A novel pathway construction in Candida tropicalis for direct xylitol conversion from corncob xylan.

In this study, an integrated xylitol production pathway, directly using xylan as the substrate, was constructed in Candida tropicalis BIT-Xol-1 which could efficiently convert xylose into xylitol.

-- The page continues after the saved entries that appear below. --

(** The first two statements of the mount effect after [initialPrices] is
    built at clock [builtAt]: [setPrices(initialPrices)] and
    [setLoading(false)]. *)
Definition installInitialPrices (builtAt : Z) (st : HookState) : HookState :=
  setLoading false (setPrices (fallbackPrices builtAt) st).

(** [fetchInBackground], as the mount effect and its interval call it.
    The effect has no dependencies, so the [fetchPrices] it calls is the
    one of the first render, whose [prices] is the initial [{}]; an error
    escaping [fetchPrices] would be swallowed, and none can. *)
Definition fetchInBackground (now filledAt : Z) (net : Network)
    (st : HookState) (w : World) : HookState * World :=
  fetchPrices ∅ now filledAt net st w.

(** The synchronous run of the mount effect: the initial table is
    installed and [loading] lowered, then [fetchInBackground()] runs
    [fetchPrices] up to its first [await]; [now] is the clock read at the
    cache guard. The state setters of one run are applied in order. *)
Definition mountEffect (builtAt now : Z) (st : HookState) : HookState :=
  let st1 := installInitialPrices builtAt st in
  match fetchPricesStart ∅ now st1 with
  | Some st2 => st2
  | None => st1
  end.
Lemma tallied_step (r : FuzzRunner.t) (targets : list FuzzTarget.t)
      (st st' : State) (ev : Event) :
  consistent r -> clean_event ev = true ->
  well_formed targets st -> tallied r st ->
  step r targets st ev = Some st' -> tallied r st'.
Proof.
  intros Hr Hev Hwf (Hflush & Hblocks & Hfailed) H.
  destruct (match ev with
            | Finish _ _ _ | Collect _ _ => true
            | _ => false
            end) eqn:Hk.
  - destruct ev; try discriminate; cbn [clean_event] in Hev.
    + (* Finish *)
      destruct (met_stable _ _ _ _ _ Hwf H) as [Hfs Hcs];
        [now step_inv H|].
      destruct (finish_clean _ _ _ _ _ _ _ (or_intror Hev) H)
        as (target & Hi & Ht & Hf' & Hy' & Hfl' & Hs').
      destruct (Hs' Hflush) as [Hflush' Hsink].
      unfold tallied, troubles. rewrite Hsink, Hfl', Hfs, Hcs.
      split; [exact Hflush'|]. split; [|exact Hfailed].
      unfold block_records in *. rewrite List.filter_app.
      fold (block_records (records r (worker_log r target w))).
      rewrite worker_records_not_blocks, app_nil_r. exact Hblocks.
    + (* Collect *)
      destruct (met_collect _ _ _ _ _ _ Hwf H) as (o' & Hi' & Hfs & Hcs).
      destruct (collect_clean _ _ _ _ _ _ Hr (or_intror Hev) H)
        as (o & Hp & Hi & Hni & Hf' & Hy' & Hp' & Hc' & Hfl' & _ & Hs').
      destruct (Hs' Hflush) as [Hflush' Hsink].
      unfold tallied, troubles. rewrite Hsink, Hfl', Hfs, Hcs.
      split; [exact Hflush'|].
      unfold failure_of, crash_of. rewrite Hi.
      unfold block_records in *.
      rewrite List.filter_app, List.flat_map_app, !List.length_app, Hblocks.
      unfold troubles in Hfailed. rewrite Hfailed.
      destruct o as [res|e]; cbn [loop_messages failed_gain].
      * destruct (FuzzResult.success res); cbn [flat_map List.length].
        -- rewrite records_nil. cbn [List.filter]. split; [reflexivity|lia].
        -- fold (block_records (records r (block_messages res))).
           rewrite block_messages_are_blocks, app_nil_r.
           split; [reflexivity|lia].
      * rewrite records_nil. cbn [List.filter flat_map].
        split; [reflexivity|].
        destruct (is_Exception e); cbn [List.length]; lia.
  - destruct (met_stable _ _ _ _ _ Hwf H) as [Hfs Hcs];
      [destruct ev; try discriminate; now step_inv H|].
    assert (Hsame : sink st' = sink st /\ unflushed st' = unflushed st
                    /\ failed st' = failed st).
    { destruct ev; try discriminate; step_inv H; cbn; auto. }
    destruct Hsame as (Hs & Hu & Hf).
    unfold tallied, troubles, flushed in *. rewrite Hs, Hu, Hf, Hfs, Hcs.
    auto.
Qed.

Lemma tallied_exec (r : FuzzRunner.t) (targets : list FuzzTarget.t)
      (schedule : list Event) (st : State) :
  consistent r ->
  forallb clean_event schedule = true ->
  exec r targets (start targets []) schedule = Some st ->
  tallied r st.
Proof.
  intros Hr Hs H.
  cut (well_formed targets st /\ tallied r st); [tauto|].
  refine (exec_invariant r targets clean_event
            (fun st => well_formed targets st /\ tallied r st)
            _ schedule _ st Hs _ H).
  - intros st0 ev st1 Hev [Hwf Ht] H1. split.
    + eapply well_formed_step; eauto.
    + eapply tallied_step; eauto.
  - split; [apply well_formed_start|].
    split; [|split]; reflexivity.
Qed.

(** When the working directory is at hand for every worker, no worker
    raises as long as no write does. *)
Lemma no_crash_step (r : FuzzRunner.t) (targets : list FuzzTarget.t)
      (st st' : State) (ev : Event) :
  0 < FuzzRunner.jobs r ->
  clean_event ev && finds_cwd ev = true ->
  no_crash st -> step r targets st ev = Some st' -> no_crash st'.
Proof.
  intros Hpos Hev P H. apply andb_true_iff in Hev. destruct Hev as [Hc Hd].
  unfold no_crash in *. destruct ev.
  - step_inv H. cbn [futures set_futures]. intros j e Hj.
    apply list_lookup_insert_Some in Hj.
    destruct Hj as [(_ & Hj & _)|[_ Hj]]; [discriminate|]. exact (P _ _ Hj).
  - cbn [clean_event finds_cwd] in *.
    destruct (finish_clean _ _ _ _ _ _ _ (or_intror Hc) H)
      as (target & _ & _ & Hf' & _).
    rewrite Hf'. intros j e Hj. apply list_lookup_insert_Some in Hj.
    destruct Hj as [(_ & Hj & _)|[_ Hj]]; [|exact (P _ _ Hj)].
    unfold worker_outcome in Hj. rewrite (budget_positive r Hpos) in Hj.
    destruct (cwd_logged w); discriminate.
  - step_inv H; exact P.
  - step_inv H; cbn [futures set_futures set_phase]; try exact P.
    intros j e Hj. apply list_lookup_insert_Some in Hj.
    destruct Hj as [(_ & Hj & _)|[_ Hj]]; [discriminate|]. exact (P _ _ Hj).
  - step_inv H; exact P.
  - step_inv H; exact P.
Qed.

Lemma no_crash_crashes (st : State) : no_crash st -> crashes st = [].
Proof.
  intros P. unfold crashes.
  induction (rev (yielded st)) as [|i l IH]; [reflexivity|].
  cbn [flat_map]. rewrite IH, app_nil_r. unfold crash_of.
  destruct (futures st !! i) as [[| |[res|e]|]|] eqn:Hi; try reflexivity.
  now destruct (P i e).
Qed.

(** ** The counters *)

(** C2: the code misses the claim.  With continue_on_failure set and one
    target, whose failure line the loop cannot write, the run ends with
    [completed] at 2: the target is counted once before the write and
    once more by the handler of the loop. *)
Theorem completed_counts_a_target_twice :
  FuzzConfig.continue_on_failure (FuzzRunner.config logging_runner) = true
  /\ run_fuzz_tests logging_runner [target_a] double_count_schedule []
     = Some (Ok {| s_completed := 2; s_failed := 2 |},
             [error_record
                ("Exception running fuzz test FuzzA: " +:+ encoding_error)],
             [])
  /\ 2 <> Z.of_nat (List.length [target_a]).
Proof.
  split; [reflexivity|]. split; [vm_compute; reflexivity|discriminate].
Qed.

(** C5: the code misses the claim.  With two targets, the first of which
    fails and has its failure line refused by the error file, the loop
    is still running when [completed] stands at 3, above the number of
    targets. *)
Theorem completed_exceeds_the_number_of_targets :
  exists st,
    exec stop_logging_runner [target_a; target_b]
         (start [target_a; target_b] []) overcount_schedule = Some st
    /\ phase st = Looping
    /\ completed st = 3
    /\ failed st = 2
    /\ Z.of_nat (List.length [target_a; target_b]) < completed st.
Proof.
  eexists. split; [vm_compute; reflexivity|]. repeat split.
Qed.

(** ** The error file *)

Lemma filter_within (p q : string -> bool) (l : list string) :
  (forall s, p s = true -> q s = true) ->
  List.filter p (List.filter q l) = List.filter p l.
Proof.
  intros H. induction l as [|s l IH]; [reflexivity|]. cbn [List.filter].
  destruct (q s) eqn:Hq; cbn [List.filter].
  - now rewrite IH.
  - destruct (p s) eqn:Hp; [|exact IH]. apply H in Hp. congruence.
Qed.

Lemma one_per_block (p : string -> bool) (l : list FuzzResult.t) :
  (forall res,
      List.length (List.filter p (map error_record (block_messages res)))
      = 1%nat) ->
  List.length
    (List.filter p
       (flat_map (fun res => map error_record (block_messages res)) l))
  = List.length l.
Proof.
  intros H. induction l as [|res l IH]; [reflexivity|].
  cbn [flat_map]. rewrite List.filter_app, List.length_app, H, IH.
  reflexivity.
Qed.

Lemma separator_is_block (s : string) :
  is_separator_record s = true -> is_block_record s = true.
Proof.
  unfold is_separator_record, is_block_record. intros ->.
  now rewrite !orb_true_r.
Qed.

Lemma identity_is_block (s : string) :
  starts_with "[ERROR] FAILED: " s = true -> is_block_record s = true.
Proof. unfold is_block_record. now intros ->. Qed.

Lemma one_separator (res : FuzzResult.t) :
  List.length (List.filter is_separator_record
                 (map error_record (block_messages res))) = 1%nat.
Proof.
  unfold block_messages.
  destruct (truthy (FuzzResult.error res)); vm_compute; reflexivity.
Qed.

Lemma one_identity (res : FuzzResult.t) :
  List.length (List.filter (starts_with "[ERROR] FAILED: ")
                 (map error_record (block_messages res))) = 1%nat.
Proof.
  unfold block_messages.
  destruct (truthy (FuzzResult.error res)); vm_compute; reflexivity.
Qed.

(** C9, as the claim states it, fails: two targets fail with nothing on
    stderr, the error file is configured and every write succeeds; the
    file holds two blocks, each an identity line and a separator with no
    detail line between them. *)
Lemma two_failures_without_detail_lines :
  run_fuzz_tests logging_runner [target_a; target_b] two_failures_schedule []
  = Some (Ok {| s_completed := 2; s_failed := 2 |},
          [error_record "Failed fuzz test: FuzzA in a_test.go";
           error_record "FAILED: FuzzA in a_test.go";
           error_record "---";
           error_record "Failed fuzz test: FuzzB in pkg/b_test.go";
           error_record "FAILED: FuzzB in pkg/b_test.go";
           error_record "---"],
          [])
  /\ block_records
       (sink (state_after logging_runner [target_a; target_b]
                two_failures_schedule))
     = [error_record "FAILED: FuzzA in a_test.go"; error_record "---";
        error_record "FAILED: FuzzB in pkg/b_test.go"; error_record "---"]
  /\ block_records
       (sink (state_after logging_runner [target_a; target_b]
                two_failures_schedule))
     <> flat_map claimed_block
          [result_of target_a silent_failure "";
           result_of target_b silent_failure ""].
Proof.
  split; [vm_compute; reflexivity|]. split; [vm_compute; reflexivity|].
  vm_compute. discriminate.
Qed.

In order to consolidate this bioprocessing, a β-1,4-xylanase gene (atn) and a β-xylosidase gene (atl) were cloned from Aspergillus terreus, and were constructed onto episomal plasmid pAUR123. Additionally, combination of the individual atn and atl expression cassette was also cloned onto pAUR123. After transforming, the positive C. tropicalis transformants co-expressing xylanase and xylosidase produced larger hydrolysis zones than those expressing xylanase alone, when incubated on xylan-congo red plates. The engineered C. tropicalis/pAUR-atn-atl-3 (C. tropicalis PNL3) secrete heterologous xylanase and xylosidase simultaneously, with the activities of 48.17 and 11.56 U/mL, respectively. The xylitol yields by C. tropicalis PNL3 utilizing xylan and corncob were 77.1% and 66.9%, respectively. The integrated pathway of xylitol production was feasible and efficient in utilization of xylan-rich renewable biomass via combining saccharification and transformation of xylan in engineered C. tropicalis.